▶ _GOAL OF THE EXERCISE_
Starting from the line that contains "intros Hs (Hk & Hc & Hr & Hcur) Hs1", output every remaining line of the records below exactly as it appears, that line and the last one included.
Start of GIVEN DATA
Lemma backspace_draws col q k t :
  shows col q k t → console_ok k →
  draws col q (console_char col 8 k) (kernel_terminal_char 8 t).
Proof.
  intros Hs (Hk & Hc & Hr & Hcur). unfold cursor in Hcur. pose proof Hs as [Htext Hposx Hposy Hpend Hlen Hcolor Hbuf Hvga].
  unfold kernel_terminal_char. rewrite check_escapecode_spec, Ret_bind. simpl orb. cbv iota.
  unfold kernel_terminal_handle_escapecode. simpl (8 =? _). cbv iota. unfold kernel_terminal_backspace.
  rewrite Hposx, Hposy, Hcolor.
  pose proof (putentry_draws col q k t 32 col (column k) (row k) Hs Hk Hc ltac:(lia)) as H1.
  destruct (Z.ltb_spec (row k * 80 + column k) 2000); [|lia]. destruct H1 as (t1 & -> & Hs1).
  rewrite Ret_bind. fold (cursor k) in Hs1. pose proof Hs1 as [_ Hx1 Hy1 _ _ Hcol1 _ _].
  rewrite Hx1, Hy1, Hcol1. simpl column. simpl row.
  set (k1 := write_at (cursor k) (make_vgaentry 32 col) k) in *.
  assert (Hk1 : in_text k1) by (by apply in_text_write).
  pose proof (putentry_draws col q k1 t1 32 col (column k) (row k) Hs1 Hk1 Hc ltac:(lia)) as H2.
  destruct (Z.ltb_spec (row k * 80 + column k) 2000); [|lia]. fold (cursor k) in H2.
  unfold k1 in H2. rewrite write_at_twice in H2. fold k1 in H2.
  assert (Hend : ∃ t2, (if (column k =? 0) && (row k =? 0) then kernel_terminal_putentry 32 col 0 0 t1
      else if column k =? 0 then Ret t1
      else t2 ← kernel_terminal_putentry 32 col (column k) (row k) t1;
           Ret (terminal_at (cur_xpos t2 ⊖ 1) (cur_ypos t2) t2)) = Ret t2 ∧
      shows col q (console_step col 8 k) t2).
  { unfold console_step. simpl (8 =? _). cbv iota. fold k1. destruct H2 as (t2 & He & Hs2).
    destruct (Z.eqb_spec (column k) 0) as [Hx|Hx]; cbn [andb].
    - assert (Hsame : go_to 0 (row k) k1 = k1) by (unfold k1, go_to; simpl; by rewrite <- Hx).
      rewrite Hsame. destruct (Z.eqb_spec (row k) 0) as [Hy|Hy].
      + rewrite Hx, Hy in He. by exists t2.
      + by exists t1.
    - rewrite He, Ret_bind. pose proof Hs2 as [_ -> -> _ _ _ _ _].
      change (column k1) with (column k). change (row k1) with (row k).
      rewrite u32_small by u32_lia. eexists. split; [done|]. by apply shows_at. }
  destruct Hend as (t2 & -> & Hs2). rewrite Ret_bind. unfold console_char.
  assert (Hpos : in_text (console_step col 8 k) ∧ 0 ≤ column (console_step col 8 k) ≤ 80 ∧
                 row (console_step col 8 k) = row k ∧ cursor (console_step col 8 k) < 2000).
  { unfold console_step, cursor. simpl (8 =? _). cbv iota. simpl. split; [by apply in_text_write|].
    destruct (Z.eqb_spec (column k) 0); lia. }
  destruct Hpos as (Hi & Hc' & Hr' & Hcur'). cbv zeta.
  destruct (Z.ltb_spec (cursor (console_step col 8 k)) 2000); [|lia].
  apply escape_tail; [done|done|done|lia|done].
Qed.

(** The characters that only change the escape state. *)
Lemma silent_draws col q k t b c :
  shows col q k t → console_ok k →
  shows col q (Console (text k) (column k) (row k) b) (terminal_ansi b (if b then 2 else 0) t) →
  console_step col c k = Console (text k) (column k) (row k) b →
  draws col q (console_char col c k)
    (t3 ← kernel_terminal_handle_scroll (terminal_ansi b (if b then 2 else 0) t);
     kernel_terminal_update_cursor t3).
Proof.
  intros Hs (Hk & Hc & Hr & Hcur) Hs1 Hstep. unfold console_char. rewrite Hstep. cbv zeta.
  change (cursor (Console (text k) (column k) (row k) b)) with (cursor k).
  destruct (Z.ltb_spec (cursor k) 2000); [|lia].
  by apply (escape_tail col q (Console (text k) (column k) (row k) b)).
Qed.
End of GIVEN DATA
▶ _YOUR SOLUTION_
  intros Hs (Hk & Hc & Hr & Hcur) Hs1 Hstep. unfold console_char. rewrite Hstep. cbv zeta.
  change (cursor (Console (text k) (column k) (row k) b)) with (cursor k).
  destruct (Z.ltb_spec (cursor k) 2000); [|lia].
  by apply (escape_tail col q (Console (text k) (column k) (row k) b)).
Qed.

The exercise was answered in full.